===== Record excerpts

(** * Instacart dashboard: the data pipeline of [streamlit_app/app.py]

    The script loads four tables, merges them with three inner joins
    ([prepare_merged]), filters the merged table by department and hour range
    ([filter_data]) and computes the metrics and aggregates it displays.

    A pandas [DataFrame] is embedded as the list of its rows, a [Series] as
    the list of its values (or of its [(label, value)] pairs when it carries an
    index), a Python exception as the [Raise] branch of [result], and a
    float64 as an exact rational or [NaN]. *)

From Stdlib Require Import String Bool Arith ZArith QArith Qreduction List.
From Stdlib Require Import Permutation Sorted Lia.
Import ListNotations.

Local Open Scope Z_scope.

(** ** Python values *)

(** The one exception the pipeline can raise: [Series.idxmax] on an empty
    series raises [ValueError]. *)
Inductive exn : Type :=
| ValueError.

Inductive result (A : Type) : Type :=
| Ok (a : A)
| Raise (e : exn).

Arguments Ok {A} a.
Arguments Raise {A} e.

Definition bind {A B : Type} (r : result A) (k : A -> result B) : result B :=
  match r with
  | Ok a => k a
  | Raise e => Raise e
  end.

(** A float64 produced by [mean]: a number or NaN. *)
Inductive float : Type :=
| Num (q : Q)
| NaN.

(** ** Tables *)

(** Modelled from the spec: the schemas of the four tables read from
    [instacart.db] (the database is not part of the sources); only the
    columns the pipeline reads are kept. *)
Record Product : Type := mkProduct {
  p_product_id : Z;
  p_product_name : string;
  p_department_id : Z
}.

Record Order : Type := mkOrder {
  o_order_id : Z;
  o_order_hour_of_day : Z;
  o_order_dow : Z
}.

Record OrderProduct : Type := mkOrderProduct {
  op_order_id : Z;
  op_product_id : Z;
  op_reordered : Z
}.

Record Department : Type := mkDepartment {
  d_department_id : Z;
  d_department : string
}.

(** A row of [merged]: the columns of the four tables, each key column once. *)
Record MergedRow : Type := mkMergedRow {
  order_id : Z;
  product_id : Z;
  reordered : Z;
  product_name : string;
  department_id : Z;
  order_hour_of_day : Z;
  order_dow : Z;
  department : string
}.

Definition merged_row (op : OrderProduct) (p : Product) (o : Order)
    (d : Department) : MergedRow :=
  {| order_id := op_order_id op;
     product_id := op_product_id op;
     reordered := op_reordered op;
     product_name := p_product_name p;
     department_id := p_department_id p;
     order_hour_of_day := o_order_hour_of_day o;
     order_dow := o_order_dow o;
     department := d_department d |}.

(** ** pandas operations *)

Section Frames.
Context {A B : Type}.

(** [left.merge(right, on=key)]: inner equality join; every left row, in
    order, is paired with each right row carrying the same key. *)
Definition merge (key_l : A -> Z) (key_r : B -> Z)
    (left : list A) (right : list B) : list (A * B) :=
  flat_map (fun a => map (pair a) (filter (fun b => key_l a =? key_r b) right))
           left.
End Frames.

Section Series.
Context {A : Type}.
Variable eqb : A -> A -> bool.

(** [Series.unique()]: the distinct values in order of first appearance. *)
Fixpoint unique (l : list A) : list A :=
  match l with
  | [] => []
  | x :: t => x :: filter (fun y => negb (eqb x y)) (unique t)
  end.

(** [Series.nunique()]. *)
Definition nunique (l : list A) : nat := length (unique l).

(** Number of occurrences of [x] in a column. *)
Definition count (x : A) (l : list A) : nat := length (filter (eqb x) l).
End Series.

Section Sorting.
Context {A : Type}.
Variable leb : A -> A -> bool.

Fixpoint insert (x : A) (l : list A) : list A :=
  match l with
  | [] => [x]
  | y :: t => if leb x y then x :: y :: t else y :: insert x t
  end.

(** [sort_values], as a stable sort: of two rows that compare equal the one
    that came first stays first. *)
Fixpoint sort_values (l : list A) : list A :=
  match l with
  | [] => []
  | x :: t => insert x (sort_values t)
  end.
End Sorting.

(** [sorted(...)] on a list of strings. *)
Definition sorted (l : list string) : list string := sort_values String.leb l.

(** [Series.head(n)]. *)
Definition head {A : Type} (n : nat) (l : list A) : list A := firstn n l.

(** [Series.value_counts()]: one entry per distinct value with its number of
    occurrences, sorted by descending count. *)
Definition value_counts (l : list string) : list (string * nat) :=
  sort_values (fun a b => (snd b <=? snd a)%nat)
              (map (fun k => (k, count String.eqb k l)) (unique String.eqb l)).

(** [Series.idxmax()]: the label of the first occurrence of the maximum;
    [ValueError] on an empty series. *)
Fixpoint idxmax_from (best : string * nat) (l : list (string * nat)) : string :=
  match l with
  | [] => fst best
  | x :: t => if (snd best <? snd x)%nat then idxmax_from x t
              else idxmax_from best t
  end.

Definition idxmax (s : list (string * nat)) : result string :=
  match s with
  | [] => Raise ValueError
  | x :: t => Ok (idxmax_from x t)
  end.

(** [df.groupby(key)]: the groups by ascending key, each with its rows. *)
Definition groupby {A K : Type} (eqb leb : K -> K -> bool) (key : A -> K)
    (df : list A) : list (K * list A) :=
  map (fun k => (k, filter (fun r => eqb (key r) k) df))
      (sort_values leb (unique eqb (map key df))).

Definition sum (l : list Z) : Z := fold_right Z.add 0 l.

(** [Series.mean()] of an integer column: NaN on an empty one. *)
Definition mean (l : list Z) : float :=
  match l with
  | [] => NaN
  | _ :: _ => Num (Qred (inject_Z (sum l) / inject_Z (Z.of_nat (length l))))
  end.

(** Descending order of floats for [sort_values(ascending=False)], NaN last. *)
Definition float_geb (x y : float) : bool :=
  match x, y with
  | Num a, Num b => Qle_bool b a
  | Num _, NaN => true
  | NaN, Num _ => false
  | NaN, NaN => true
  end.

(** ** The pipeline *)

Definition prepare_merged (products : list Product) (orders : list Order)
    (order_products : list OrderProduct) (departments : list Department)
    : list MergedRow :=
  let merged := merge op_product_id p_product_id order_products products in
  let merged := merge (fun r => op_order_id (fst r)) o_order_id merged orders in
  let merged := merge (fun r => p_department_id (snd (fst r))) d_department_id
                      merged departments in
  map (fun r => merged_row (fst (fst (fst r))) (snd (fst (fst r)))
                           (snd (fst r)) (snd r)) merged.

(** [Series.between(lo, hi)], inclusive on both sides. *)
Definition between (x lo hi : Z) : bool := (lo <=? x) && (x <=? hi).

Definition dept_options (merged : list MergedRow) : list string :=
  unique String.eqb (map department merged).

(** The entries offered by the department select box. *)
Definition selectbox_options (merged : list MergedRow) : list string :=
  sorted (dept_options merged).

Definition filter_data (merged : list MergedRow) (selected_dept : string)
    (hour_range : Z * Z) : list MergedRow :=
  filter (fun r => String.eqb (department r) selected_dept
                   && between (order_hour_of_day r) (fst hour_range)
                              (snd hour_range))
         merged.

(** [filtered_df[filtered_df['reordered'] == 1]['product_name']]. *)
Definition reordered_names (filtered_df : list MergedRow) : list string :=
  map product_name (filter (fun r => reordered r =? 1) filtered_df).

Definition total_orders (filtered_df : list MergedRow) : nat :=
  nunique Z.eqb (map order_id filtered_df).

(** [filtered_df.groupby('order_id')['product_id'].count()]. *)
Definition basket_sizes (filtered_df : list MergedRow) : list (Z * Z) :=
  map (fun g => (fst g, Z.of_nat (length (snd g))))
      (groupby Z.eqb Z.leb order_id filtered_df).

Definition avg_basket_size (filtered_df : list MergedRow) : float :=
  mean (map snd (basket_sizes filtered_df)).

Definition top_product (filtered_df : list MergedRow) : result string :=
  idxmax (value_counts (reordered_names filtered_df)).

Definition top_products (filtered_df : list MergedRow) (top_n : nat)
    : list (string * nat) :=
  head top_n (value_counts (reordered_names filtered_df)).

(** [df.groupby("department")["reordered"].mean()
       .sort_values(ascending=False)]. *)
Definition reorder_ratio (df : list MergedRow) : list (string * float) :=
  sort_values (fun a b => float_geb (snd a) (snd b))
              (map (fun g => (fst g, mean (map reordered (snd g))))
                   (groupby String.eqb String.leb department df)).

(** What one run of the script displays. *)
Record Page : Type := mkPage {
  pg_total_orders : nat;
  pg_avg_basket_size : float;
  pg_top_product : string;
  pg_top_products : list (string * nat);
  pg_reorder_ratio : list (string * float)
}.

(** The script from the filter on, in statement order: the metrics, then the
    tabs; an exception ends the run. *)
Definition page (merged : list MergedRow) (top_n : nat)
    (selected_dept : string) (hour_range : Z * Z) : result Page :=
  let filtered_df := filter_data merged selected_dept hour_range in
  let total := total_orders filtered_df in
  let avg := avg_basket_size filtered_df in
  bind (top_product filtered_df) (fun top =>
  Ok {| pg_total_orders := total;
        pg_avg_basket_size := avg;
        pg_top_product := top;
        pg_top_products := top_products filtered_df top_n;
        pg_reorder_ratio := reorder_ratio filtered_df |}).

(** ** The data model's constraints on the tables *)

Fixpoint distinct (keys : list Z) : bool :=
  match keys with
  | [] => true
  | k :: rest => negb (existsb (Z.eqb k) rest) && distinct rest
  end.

==========
===== Record excerpts

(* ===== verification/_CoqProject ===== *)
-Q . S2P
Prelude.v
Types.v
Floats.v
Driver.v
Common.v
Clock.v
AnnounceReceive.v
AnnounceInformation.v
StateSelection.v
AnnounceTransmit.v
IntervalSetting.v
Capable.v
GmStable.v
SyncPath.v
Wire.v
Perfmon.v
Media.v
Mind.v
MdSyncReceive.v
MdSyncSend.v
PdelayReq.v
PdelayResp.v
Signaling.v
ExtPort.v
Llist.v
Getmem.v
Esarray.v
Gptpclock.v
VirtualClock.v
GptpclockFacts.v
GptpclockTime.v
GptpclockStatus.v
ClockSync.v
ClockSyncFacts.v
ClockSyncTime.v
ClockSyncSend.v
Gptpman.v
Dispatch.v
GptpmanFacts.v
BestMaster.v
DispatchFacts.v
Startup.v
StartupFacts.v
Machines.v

==========

All lines above with the word "script" need to be reported.

    The script loads four tables, merges them with three inner joins
(** What one run of the script displays. *)
(** The script from the filter on, in statement order: the metrics, then the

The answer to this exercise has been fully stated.